French businessman (1888–1965)

Pierre Wertheimer (8 January 1888–24 April 1965) was a French businessman, who co-founded Chanel with Coco Chanel.

== Early life ==
Wertheimer was born 8 January 1888, the second of two sons, to Ernest Wertheimer and Mathilde Wertheimer (née Bollack). His father emigrated from Alsace to Paris in 1870.

== Family business ==
In Paris, the elder Wertheimer purchased an interest in the theatrical make-up company Bourjois. Bourjois, an innovator in these products for the stage, developed the first dry rouge, an improvement over the grease laden face paint customarily used. By 1920, Bourjois had become the largest and most successful cosmetic and fragrance company in France. Not restricted to the European continent, Bourjois was an international enterprise with corporate holdings in America. Their facility in Rochester, New York manufactured and distributed the Helena Rubinstein line of face creams. Maintaining Bourjois as a family business, Pierre Wertheimer and his brother Paul took over the directorship of the company in 1917.

== "Parfums Chanel" ==
In 1924, Coco Chanel made an agreement with the Wertheimers creating a corporate entity, "Parfums Chanel."

Chanel believed that the time was opportune to extend the sale of her fragrance Chanel No. 5 to a wider customer base. Since its introduction it had been available only as an exclusive offering to an elite clientele in her boutique. Cognizant of the Wertheimer’s proven expertise in commerce, their familiarity with the American marketplace, and resources of capital, Chanel felt a business alliance with them would be fortuitous. Théophile Bader, founder of the Paris department store, Galeries Lafayette, had been instrumental in brokering the business connection by introducing Pierre Wertheimer to Chanel at the Longchamp races in 1922. Bader was interested in inaugurating the sale of Chanel No. 5 in the Galeries Lafayette, distinguishing his store as the first venue to offer the fragrance to the general public.

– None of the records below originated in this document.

(** ** JavaScript numbers

    The source never computes with numbers: it tests them for truthiness
    ([item.vote_average || 0]), prints them ([page.toString()],
    [item.id.toString()]) and writes the literals [0], [1] and [20].  The
    development is therefore generic in the representation of IEEE doubles
    and only asks for these three operations. *)
Class JSNumber (number : Type) : Type := {
  num_truthy : number -> bool;      (* ToBoolean: false on 0, -0 and NaN *)
  num_toString : number -> string;  (* Number.prototype.toString() *)
  num_lit : Z -> number             (* an integer literal of the source *)
}.

(** Decimal printing of integers, for the integer instance below. *)
Definition digit_of (n : nat) : ascii := ascii_of_nat (48 + n).

Fixpoint digits_of (fuel : nat) (n : nat) (acc : string) : string :=
  match fuel with
  | O => acc
  | S fuel' =>
      let acc' := String (digit_of (n mod 10)) acc in
      match n / 10 with
      | O => acc'
      | q => digits_of fuel' q acc'
      end
  end.

Definition string_of_Z (z : Z) : string :=
  match z with
  | Z0 => "0"
  | Zpos p => digits_of (Pos.to_nat p) (Pos.to_nat p) ""
  | Zneg p => "-" ++ digits_of (Pos.to_nat p) (Pos.to_nat p) ""
  end.

(** Integer-valued doubles: enough to run the code on identifiers and pages. *)
#[export] Instance ZNumber : JSNumber Z := {
  num_truthy z := negb (Z.eqb z 0);
  num_toString := string_of_Z;
  num_lit z := z
}.

(** ** Exceptions and results *)

Inductive exn : Type :=
| TypeError.

Inductive result (A : Type) : Type :=
| Ok (a : A)
| Throw (e : exn).

Arguments Ok {A} a.
Arguments Throw {A} e.

Definition bind {A B : Type} (c : result A) (k : A -> result B) : result B :=
  match c with
  | Ok a => k a
  | Throw e => Throw e
  end.

Declare Scope js_scope.
Delimit Scope js_scope with js.
Notation "x <- c ;; k" := (bind c (fun x => k))
  (at level 61, c at next level, right associativity) : js_scope.
Open Scope js_scope.

(** [Array.prototype.map] with a callback that may throw: elements are
    visited left to right and the first exception aborts the loop. *)
Fixpoint mapM {A B : Type} (f : A -> result B) (l : list A) : result (list B) :=
  match l with
  | [] => Ok []
  | x :: rest =>
      y <- f x ;;
      ys <- mapM f rest ;;
      Ok (y :: ys)
  end.

(** [Array.prototype.filter] with a callback that may throw. *)
Fixpoint filterM {A : Type} (f : A -> result bool) (l : list A) : result (list A) :=
  match l with
  | [] => Ok []
  | x :: rest =>
      keep <- f x ;;
      kept <- filterM f rest ;;
      Ok (if keep then x :: kept else kept)
  end.

(** ** Strings *)

(** [s.split(sep)] for a one-character separator [sep]; the result is never
    empty, and [''.split('-')] is [['']]. *)
Fixpoint split (sep : ascii) (s : string) : list string :=
  match s with
  | EmptyString => [""]
  | String c rest =>
      if Ascii.eqb c sep then "" :: split sep rest
      else match split sep rest with
           | piece :: pieces => String c piece :: pieces
           | [] => [String c ""]
           end
  end.

(** The part of [s] before the first occurrence of [sep] (all of [s] when
    there is none): what "truncating at the first separator" means. *)
Fixpoint truncate_at (sep : ascii) (s : string) : string :=
  match s with
  | EmptyString => ""
  | String c rest => if Ascii.eqb c sep then "" else String c (truncate_at sep rest)
  end.

Section TMDB.

Context {number : Type} `{JSNumber number}.

(** [process.env.TMDB_API_KEY], read once when the module is loaded. *)
Variable TMDB_API_KEY : option string.

(** ** JavaScript values

    What [res.json()] can produce, plus [undefined], which appears as soon as
    a missing property is read.  An object is the list of its own data
    properties; the first binding of a key is the one that is read. *)
Inductive value : Type :=
| VUndefined
| VNull
| VBool (b : bool)
| VNum (n : number)
| VStr (s : string)
| VArr (elems : list value)
| VObj (fields : list (string * value)).

Fixpoint lookup (k : string) (fields : list (string * value)) : value :=
  match fields with
  | [] => VUndefined
  | (k', v) :: rest => if String.eqb k k' then v else lookup k rest
  end.

Definition has_own (k : string) (fields : list (string * value)) : bool :=
  existsb (fun kv => String.eqb k (fst kv)) fields.

Definition nullish (v : value) : bool :=
  match v with
  | VUndefined | VNull => true
  | _ => false
  end.

(** ToBoolean. *)
Definition truthy (v : value) : bool :=
  match v with
  | VUndefined | VNull => false
  | VBool b => b
  | VNum n => num_truthy n
  | VStr s => negb (String.eqb s "")
  | VArr _ | VObj _ => true
  end.

(** [v.k] for a data key [k].  Reading a property of [undefined] or [null]
    throws; an object yields its own property or [undefined]; primitives and
    arrays yield [undefined], because none of the keys the source reads
    ([id], [title], [name], [results], ...) is defined on a built-in
    prototype. *)
Definition get (v : value) (k : string) : result value :=
  match v with
  | VUndefined | VNull => Throw TypeError
  | VObj fields => Ok (lookup k fields)
  | _ => Ok VUndefined
  end.

(** [a || b], with [b] evaluated only when [a] is falsy. *)
Definition or_else (a : value) (b : result value) : result value :=
  if truthy a then Ok a else b.

(** [v === 'lit']. *)
Definition strict_eq_str (v : value) (lit : string) : bool :=
  match v with
  | VStr s => String.eqb s lit
  | _ => false
  end.

(** The abstract operation ToString, as a template literal applies it.  An
    array is joined with commas, [undefined] and [null] elements printing as
    the empty string.  A parsed object inherits [Object.prototype.toString]
    unless it has an own property [toString]; such a property is plain data,
    not callable, and [Object.prototype.valueOf] returns the object itself,
    so the conversion to a primitive throws. *)
Fixpoint ToString (v : value) : result string :=
  match v with
  | VUndefined => Ok "undefined"
  | VNull => Ok "null"
  | VBool b => Ok (if b then "true" else "false")
  | VNum n => Ok (num_toString n)
  | VStr s => Ok s
  | VArr elems =>
      (fix join (l : list value) : result string :=
         match l with
         | [] => Ok ""
         | x :: rest =>
             s <- (if nullish x then Ok "" else ToString x) ;;
             match rest with
             | [] => Ok s
             | _ :: _ => t <- join rest ;; Ok (s ++ "," ++ t)
             end
         end) elems
  | VObj fields =>
      if has_own "toString" fields then Throw TypeError
      else Ok "[object Object]"
  end.

(** The method call [v.toString()]: there is nothing to call on [undefined]
    and [null]; otherwise the inherited method prints the value as ToString
    does, and an own [toString] data property of an object is not callable. *)
Definition call_toString (v : value) : result string :=
  if nullish v then Throw TypeError else ToString v.

(** The method call [v.split('-')]: only strings have a [split] method. *)
Definition call_split (v : value) (sep : ascii) : result (list string) :=
  match v with
  | VStr s => Ok (split sep s)
  | _ => Throw TypeError
  end.

(** [parts[i]] on an array of strings. *)
Definition index (parts : list string) (i : nat) : value :=
  match nth_error parts i with
  | Some s => VStr s
  | None => VUndefined
  end.

(** The method call [v.map(f)]: only arrays have a [map] method. *)
Definition call_map {B : Type} (v : value) (f : value -> result B) : result (list B) :=
  match v with
  | VArr elems => mapM f elems
  | _ => Throw TypeError
  end.

(** The method call [v.filter(f)]: only arrays have a [filter] method. *)
Definition call_filter (v : value) (f : value -> result bool) : result (list value) :=
  match v with
  | VArr elems => filterM f elems
  | _ => Throw TypeError
  end.

(** ** The module's constants and the Douban subject *)

Definition TMDB_BASE_URL : string := "https://api.themoviedb.org/3".
Definition IMAGE_BASE_URL : string := "https://image.tmdb.org/t/p/w500".
Definition NO_COVER_URL : string := "https://via.placeholder.com/400x600?text=No+Cover".

Record Images : Type := {
  large : string;
  medium : option string;
  small : option string
}.

Record Rating : Type := {
  average : value
}.

Record Person : Type := {
  person_name : string;
  person_id : option string
}.

(** [interface DoubanSubject].  The interface types [title], [original_title],
    [year], [rating.average] and [summary] as strings and a number, but the
    normalizer copies them from the untyped item, so at run time they hold
    whatever value the item carried. *)
Record DoubanSubject : Type := {
  id : string;
  title : value;
  original_title : value;
  year : value;
  images : Images;
  rating : Rating;
  genres : list string;
  casts : list Person;
  directors : list Person;
  summary : value
}.
Lemma visit_clicks_of_click records :
  visit_clicks_of records = filter (λ r, click_path (uri_stem r)) records.
Proof.
  unfold visit_clicks_of, where_. apply list_filter_iff. intros r.
  rewrite Is_true_true. apply visit_pattern_search_click.
Qed.

(** C7, amended: the section always has the [visit_store_clicks] counts,
    which are the number of click records (records whose path ends with
    [/visit] or [/register], possibly followed by one line feed) and the
    number of their distinct visitors; the note is the explanatory text
    when there is no click record, the counts being 0 then, and [None] when
    there is one. *)
Theorem external_clicks_section `{StrLower} (records : list record) :
  records ≠ [] → Forall has_fields records →
  let clicks := filter (λ r, click_path (uri_stem r)) records in
  ∃ rep ext,
    analyze_logs records = Ok rep
    ∧ pget (py "external_clicks") rep = Some ext
    ∧ pkeys ext = [py "visit_store_clicks"; py "note"]
    ∧ pget (py "visit_store_clicks") ext
      = Some (PDict [(py "total", PInt (len clicks));
                     (py "unique",
                        PInt (Z.of_nat (size (visitors_of clicks))))])
    ∧ (clicks = [] →
         pget (py "note") ext
         = Some (PStr (py "Requires /visit tracking endpoint"))
         ∧ len clicks = 0 ∧ size (visitors_of clicks) = 0%nat)
    ∧ (clicks ≠ [] → pget (py "note") ext = Some PNone).
Proof.
  intros Hne Hrs clicks. rewrite (analyze_logs_report records Hne Hrs).
  eexists. eexists. split; [reflexivity|]. split; [reflexivity|].
  rewrite visit_clicks_of_click. fold clicks.
  split; [reflexivity|]. split; [reflexivity|]. split.
  - intros ->. by repeat split.
  - intros Hc. by destruct clicks.
Qed.

Lemma external_clicks_section_witness :
  ∃ rep ext,
    @analyze_logs ascii_lower sample_records = Ok rep
    ∧ pget (py "external_clicks") rep = Some ext
    ∧ pget (py "visit_store_clicks") ext
      = Some (PDict [(py "total", PInt 0); (py "unique", PInt 0)])
    ∧ pget (py "note") ext
      = Some (PStr (py "Requires /visit tracking endpoint")).
Proof.
  destruct (@external_clicks_section ascii_lower sample_records)
    as (rep & ext & Hrep & Hext & _ & Hcounts & Hnone & _).
  - discriminate.
  - apply (bool_decide_unpack _). vm_compute. reflexivity.
  - exists rep, ext. split; [exact Hrep|]. split; [exact Hext|].
    split; [exact Hcounts|]. apply Hnone. vm_compute. reflexivity.
Defined.

(** C7 as stated fails: without any click record the section has the note
    and the counts. *)
Lemma note_instead_of_counts_as_stated_fails :
  ¬ @note_instead_of_counts_as_stated ascii_lower sample_records.
Proof.
  intros Hst. destruct Hst as (rep & ext & note & Hrep & Hext & _ & Hcounts).
  - discriminate.
  - apply Forall_forall. apply (bool_decide_unpack _). vm_compute. reflexivity.
  - vm_compute in Hrep. injection Hrep as <-.
    vm_compute in Hext. injection Hext as <-.
    vm_compute in Hcounts. discriminate Hcounts.
Qed.

(** *** Unique visitors *)

Lemma size_list_to_set_le (l : list str) :
  (size (list_to_set l : gset str) ≤ length l)%nat.
Proof.
  induction l as [|x l IH].
  - by rewrite list_to_set_nil, size_empty.
  - rewrite list_to_set_cons, size_union_alt, size_singleton. cbn [length].
    pose proof (subseteq_size (list_to_set l ∖ {[x]}) (list_to_set l : gset str)) as Hle.
    assert (list_to_set l ∖ {[x]} ⊆ (list_to_set l : gset str)) as Hsub
      by apply subseteq_difference_l, reflexivity.
    specialize (Hle Hsub). lia.
Qed.

Lemma visitors_of_le rs : Z.of_nat (size (visitors_of rs)) ≤ len rs.
Proof.
  unfold visitors_of, len.
  pose proof (size_list_to_set_le (visitor <$> rs)) as Hle.
  rewrite length_fmap in Hle. lia.
Qed.

(** C10: in the report of a non-empty list of records, each unique-visitor
    count is at most the total next to it: in the summary, for the home
    page, for the event details and for the visit-store clicks. *)
Theorem unique_at_most_total `{StrLower} (records : list record) :
  records ≠ [] → Forall has_fields records →
  ∃ rep total unique home_total home_unique event_total event_unique
      click_total click_unique,
    analyze_logs records = Ok rep
    ∧ pget_path [py "summary"; py "total_requests"] rep = Some (PInt total)
    ∧ pget_path [py "summary"; py "unique_visitors"] rep = Some (PInt unique)
    ∧ pget_path [py "page_views"; py "homepage"; py "total"] rep
      = Some (PInt home_total)
    ∧ pget_path [py "page_views"; py "homepage"; py "unique"] rep
      = Some (PInt home_unique)
    ∧ pget_path [py "page_views"; py "event_details"; py "total"] rep
      = Some (PInt event_total)
    ∧ pget_path [py "page_views"; py "event_details"; py "unique"] rep
      = Some (PInt event_unique)
    ∧ pget_path [py "external_clicks"; py "visit_store_clicks"; py "total"] rep
      = Some (PInt click_total)
    ∧ pget_path [py "external_clicks"; py "visit_store_clicks"; py "unique"] rep
      = Some (PInt click_unique)
    ∧ unique ≤ total ∧ home_unique ≤ home_total
    ∧ event_unique ≤ event_total ∧ click_unique ≤ click_total.
Proof.
  intros Hne Hrs. rewrite (analyze_logs_report records Hne Hrs).
  eexists _, _, _, _, _, _, _, _, _. split; [reflexivity|].
  do 8 (split; [reflexivity|]).
  auto using visitors_of_le.
Qed.

Lemma unique_at_most_total_witness :
  ∃ rep total unique home_total home_unique event_total event_unique
      click_total click_unique,
    @analyze_logs ascii_lower sample_records = Ok rep
    ∧ pget_path [py "summary"; py "total_requests"] rep = Some (PInt total)
    ∧ pget_path [py "summary"; py "unique_visitors"] rep = Some (PInt unique)
    ∧ pget_path [py "page_views"; py "homepage"; py "total"] rep
      = Some (PInt home_total)
    ∧ pget_path [py "page_views"; py "homepage"; py "unique"] rep
      = Some (PInt home_unique)
    ∧ pget_path [py "page_views"; py "event_details"; py "total"] rep
      = Some (PInt event_total)
    ∧ pget_path [py "page_views"; py "event_details"; py "unique"] rep
      = Some (PInt event_unique)
    ∧ pget_path [py "external_clicks"; py "visit_store_clicks"; py "total"] rep
      = Some (PInt click_total)
    ∧ pget_path [py "external_clicks"; py "visit_store_clicks"; py "unique"] rep
      = Some (PInt click_unique)
    ∧ unique ≤ total ∧ home_unique ≤ home_total
    ∧ event_unique ≤ event_total ∧ click_unique ≤ click_total.
Proof.
  apply (@unique_at_most_total ascii_lower sample_records).
  - discriminate.
  - apply (bool_decide_unpack _). vm_compute. reflexivity.
Defined.

(** The end-to-end scenario of the specification. *)
Example analyze_logs_sample :
  (λ rep, (λ ks, pget_path ks rep)
     <$> [ [py "summary"; py "total_requests"];
           [py "summary"; py "unique_visitors"];
           [py "summary"; py "successful_requests"];
           [py "page_views"; py "homepage"; py "total"];
           [py "api_usage"; py "total_api_calls"];
           [py "api_usage"; py "calendar_requests"];
           [py "page_views"; py "event_details"; py "total"];
           [py "page_views"; py "unique_events_viewed"] ])
    <$> @analyze_logs ascii_lower sample_records
  = Ok (Some <$> [PInt 3; PInt 2; PInt 2; PInt 1; PInt 1; PInt 1; PInt 1; PInt 1]).
Proof. vm_compute. reflexivity. Qed.

(** *** [sorted]: permutation, order, stability *)

Section sorted.
Context {A : Type} (lt : A → A → bool).

Lemma sorted_insert_Permutation x l : sorted_insert lt x l ≡ₚ x :: l.
Proof.
  induction l as [|y l IH]; simpl; [done|].
  destruct (lt y x); [|done]. rewrite IH. apply Permutation_swap.
Qed.

Lemma sorted_Permutation l : sorted lt l ≡ₚ l.
Proof.
  induction l as [|x l IH]; simpl; [done|].
  by rewrite sorted_insert_Permutation, IH.
Qed.

Lemma sorted_insert_sublist x l : l `sublist_of` sorted_insert lt x l.
Proof.
  induction l as [|y l IH]; simpl; [apply sublist_nil_l|].
  destruct (lt y x); [by apply sublist_skip|by apply sublist_cons].
Qed.
(** * Barber Booking API: appointment scheduling, cancellation and privacy masking

    A shallow embedding of [main.py] and [schemas.py].

    - A Python [str] is the sequence of its code points; the embedding uses
      [string], whose characters enumerate the code points below 256.
    - An instant is a [Z]: the number of milliseconds since the epoch, which is
      the resolution at which the document store holds and compares dates.
      A request's start is read as a naive [datetime], which the store takes
      as UTC: its clock reading and its instant are the same number.
      [timedelta(minutes=n)] is [n * 60000].  Python integers are unbounded,
      so [duration_min] is a [Z].  [datetime] and [timedelta] are bounded:
      [Datetime] holds their limits, and [Endpoint] the two handlers that
      add a duration to a start, with the [OverflowError] of that addition.
      [Main.check_availability] and [Main.create_appointment] are those
      handlers from the query on, for an [end] that the addition gave.
    - The [appointment] collection is the list of its documents in insertion
      order.  Request handlers take the collection (and what the environment
      supplies: the clock reading, the identity the driver generates) and
      return their outcome together with the collection afterwards. *)

From Stdlib Require Import ZArith NArith List String Ascii Bool Lia Floats.
Import ListNotations.

Open Scope string_scope.
Open Scope Z_scope.

(** ** Python string primitives used by the masking helpers *)

Module Py.

Definition code (c : ascii) : N := N_of_ascii c.

Definition between (lo hi : N) (c : ascii) : bool :=
  ((lo <=? code c) && (code c <=? hi))%N.

(** [str.isspace] on one character. *)
Definition isspace (c : ascii) : bool :=
  between 9 13 c || between 28 32 c || between 133 133 c || between 160 160 c.

(** [str.isdigit] on one character. *)
Definition isdigit (c : ascii) : bool :=
  between 48 57 c || between 178 179 c || between 185 185 c.

(** [str.isalpha] on one character. *)
Definition isalpha (c : ascii) : bool :=
  between 65 90 c || between 97 122 c || between 170 170 c
  || between 181 181 c || between 186 186 c || between 192 214 c
  || between 216 246 c || between 248 255 c.

Fixpoint lstrip (s : string) : string :=
  match s with
  | EmptyString => EmptyString
  | String c t => if isspace c then lstrip t else s
  end.

Fixpoint rstrip (s : string) : string :=
  match s with
  | EmptyString => EmptyString
  | String c t =>
      match rstrip t with
      | EmptyString => if isspace c then EmptyString else String c EmptyString
      | r => String c r
      end
  end.

(** [s.strip()] *)
Definition strip (s : string) : string := rstrip (lstrip s).

(** Splitting at every character that [sep] accepts, empty pieces kept. *)
Fixpoint split_by (sep : ascii -> bool) (s : string) : list string :=
  match s with
  | EmptyString => [EmptyString]
  | String c t =>
      if sep c then EmptyString :: split_by sep t
      else match split_by sep t with
           | [] => [String c EmptyString]
           | p :: ps => String c p :: ps
           end
  end.

(** [s.split(" ")] *)
Definition split_space (s : string) : list string :=
  split_by (Ascii.eqb " ") s.

(** Truthiness of a string: [if p]. *)
Definition truthy (p : string) : bool :=
  match p with EmptyString => false | String _ _ => true end.

(** [s.split()]: maximal runs of characters that are not whitespace. *)
Definition split_whitespace (s : string) : list string :=
  filter truthy (split_by isspace s).

Definition len (s : string) : Z := Z.of_nat (String.length s).

(** [sep.join(parts)] *)
Definition join (sep : string) (parts : list string) : string :=
  String.concat sep parts.

End Py.

(** ** Object identities ([bson.ObjectId]) *)

Module Bson.

(** Twelve bytes, held as the number they spell. *)
Definition oid := N.

Definition hex_value (c : ascii) : option N :=
  if Py.between 48 57 c then Some (Py.code c - 48)%N
  else if Py.between 97 102 c then Some (Py.code c - 87)%N
  else if Py.between 65 70 c then Some (Py.code c - 55)%N
  else None.

Fixpoint parse_hex (s : string) (acc : N) : option N :=
  match s with
  | EmptyString => Some acc
  | String c t =>
      match hex_value c with
      | Some v => parse_hex t (16 * acc + v)%N
      | None => None
      end
  end.

(** [Py_ISSPACE]: the ASCII whitespace that [bytes.fromhex] skips. *)
Definition is_ascii_space (c : ascii) : bool :=
  Py.between 9 13 c || Py.between 32 32 c.

(** [bytes.fromhex(text)]: pairs of hexadecimal digits, with any ASCII
    whitespace before a pair or after the last one skipped; [None] stands
    for its [ValueError] (a character that is no digit, a pair cut short or
    split by whitespace). *)
Fixpoint fromhex (s : string) : option (list N) :=
  match s with
  | EmptyString => Some []
  | String c t =>
      if is_ascii_space c then fromhex t
      else
        match t with
        | EmptyString => None
        | String c2 t2 =>
            match hex_value c, hex_value c2 with
            | Some top, Some bot =>
                match fromhex t2 with
                | Some bytes => Some ((16 * top + bot)%N :: bytes)
                | None => None
                end
            | _, _ => None
            end
        end
  end.

Definition bytes_value (bytes : list N) : N :=
  fold_left (fun acc b => (256 * acc + b)%N) bytes 0%N.

(** The identity that holds [bytes].  Twelve bytes are held as the number
    they spell, below [256 ^ 12].  [ObjectId] does not check how many bytes
    [bytes.fromhex] gave it, so text with whitespace in it leaves fewer than
    twelve; such a value is held above [256 ^ 12], tagged with its length,
    and so differs from every twelve-byte identity. *)
Definition of_bytes (bytes : list N) : oid :=
  if (List.length bytes =? 12)%nat then bytes_value bytes
  else (256 ^ 12 * (1 + N.of_nat (List.length bytes)) + bytes_value bytes)%N.

(** [ObjectId(text)]: [len(text) == 24] and [bytes.fromhex(text)] succeeds,
    or [InvalidId] (here [None]). *)
Definition ObjectId (text : string) : option oid :=
  if (String.length text =? 24)%nat then option_map of_bytes (fromhex text)
  else None.

Definition hex_digit (v : N) : ascii :=
  if (v <? 10)%N then ascii_of_N (48 + v) else ascii_of_N (87 + v).

Fixpoint hex_of (k : nat) (n : N) : string :=
  match k with
  | O => EmptyString
  | S k' => hex_of k' (n / 16)%N ++ String (hex_digit (n mod 16)%N) EmptyString
  end.

(** [str(oid)] *)
Definition str (o : oid) : string := hex_of 24 o.

End Bson.

(** ** Schemas *)

(** Request body of [POST /api/appointments] ([main.AppointmentIn]).  The
    framework builds it from the request; every field is typed, none is
    bounded. *)
Module AppointmentIn.
Record t := mk {
  customer_name : string;
  customer_phone : string;
  barber_id : string;
  service_name : string;
  start_time : Z;
  duration_min : Z;
  notes : option string
}.
End AppointmentIn.

(** Fields of a stored appointment ([schemas.Appointment]), with the
    [updated_at] key that cancellation adds ([None] while the key is absent). *)
Module Appointment.
Record t := mk {
  customer_name : string;
  customer_phone : string;
  barber_id : string;
  service_name : string;
  start_time : Z;
  end_time : Z;
  duration_min : Z;
  notes : option string;
  status : string;
  updated_at : option Z
}.

(** [duration_min: int = Field(..., ge=5, le=240)] *)
Definition duration_in_bounds (d : Z) : bool := (5 <=? d) && (d <=? 240).
End Appointment.

(** ** The document store *)

Module Store.

Record document := mkdoc {
  _id : Bson.oid;
  fields : Appointment.t
}.

Definition collection := list document.

(** [collection.find_one(filter)]: the first document the filter accepts. *)
Definition find_one (q : document -> bool) (c : collection) : option document :=
  List.find q c.

Definition by_id (o : Bson.oid) (d : document) : bool := (_id d =? o)%N.

(** [collection.insert_one(data)] with the identity the driver generated;
    [None] is [DuplicateKeyError] (identities are unique in a collection). *)
Definition insert_one (new_id : Bson.oid) (data : Appointment.t) (c : collection)
  : option collection :=
  if existsb (by_id new_id) c then None
  else Some (c ++ [mkdoc new_id data])%list.

(** One assignment of a [$set] update. *)
Inductive assignment :=
| SetStatus (s : string)
| SetUpdatedAt (t : Z).

Definition assign (a : Appointment.t) (u : assignment) : Appointment.t :=
  match u with
  | SetStatus s =>
      Appointment.mk (Appointment.customer_name a) (Appointment.customer_phone a)
        (Appointment.barber_id a) (Appointment.service_name a)
        (Appointment.start_time a) (Appointment.end_time a)
        (Appointment.duration_min a) (Appointment.notes a)
        s (Appointment.updated_at a)
  | SetUpdatedAt t =>
      Appointment.mk (Appointment.customer_name a) (Appointment.customer_phone a)
        (Appointment.barber_id a) (Appointment.service_name a)
        (Appointment.start_time a) (Appointment.end_time a)
        (Appointment.duration_min a) (Appointment.notes a)
        (Appointment.status a) (Some t)
  end.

For a seventy percent share of the company, the Wertheimers agreed to provide full financing for production, marketing and distribution of Chanel No. 5. Théophile Bader was given a twenty percent share. For ten percent of the stock, Chanel licensed her name to "Parfums Chanel" and removed herself from involvement in all business operations. Ultimately displeased with the arrangement, Chanel worked for more than twenty years to gain full control of "Parfums Chanel." In 1935, Chanel instigated a lawsuit against the Wertheimers, which proved unsuccessful.

== Nazi and Vichy anti-Jewish legislation and property seizures in France ==
World War II brought with it the Nazi seizure of all Jewish owned property and business enterprises, providing Chanel with the opportunity to gain the full monetary fortune generated by "Parfums Chanel" and its most profitable product, Chanel No. 5. The Wertheimers were Jewish, and in May 1941, Chanel used her position as an "Aryan" to petition German officials to seize sole ownership. Chanel was unaware that the Wertheimers, anticipating the forthcoming Nazi mandates against Jews, had taken steps to protect their interests. Prior to fleeing France for New York in 1940, they had legally turned control of "Parfums Chanel" over to a Christian, French business man and industrialist Félix Amiot. At war's end, Amiot turned "Parfums Chanel" back over to the Wertheimers.

== Personal life and death ==
In October 1910, Pierre Wertheimer married Germaine Revel (1888-1975), a daughter of a stockbroker and a member of the Lazard family of investment bankers. Revel was a great-granddaughter of the founder of Lazard.

They had one son:

- Jacques Guy Wertheimer (1911-1996), who was married and divorced to Eliane Fischer, had two sons Alain Wertheimer and Gérard Wertheimer.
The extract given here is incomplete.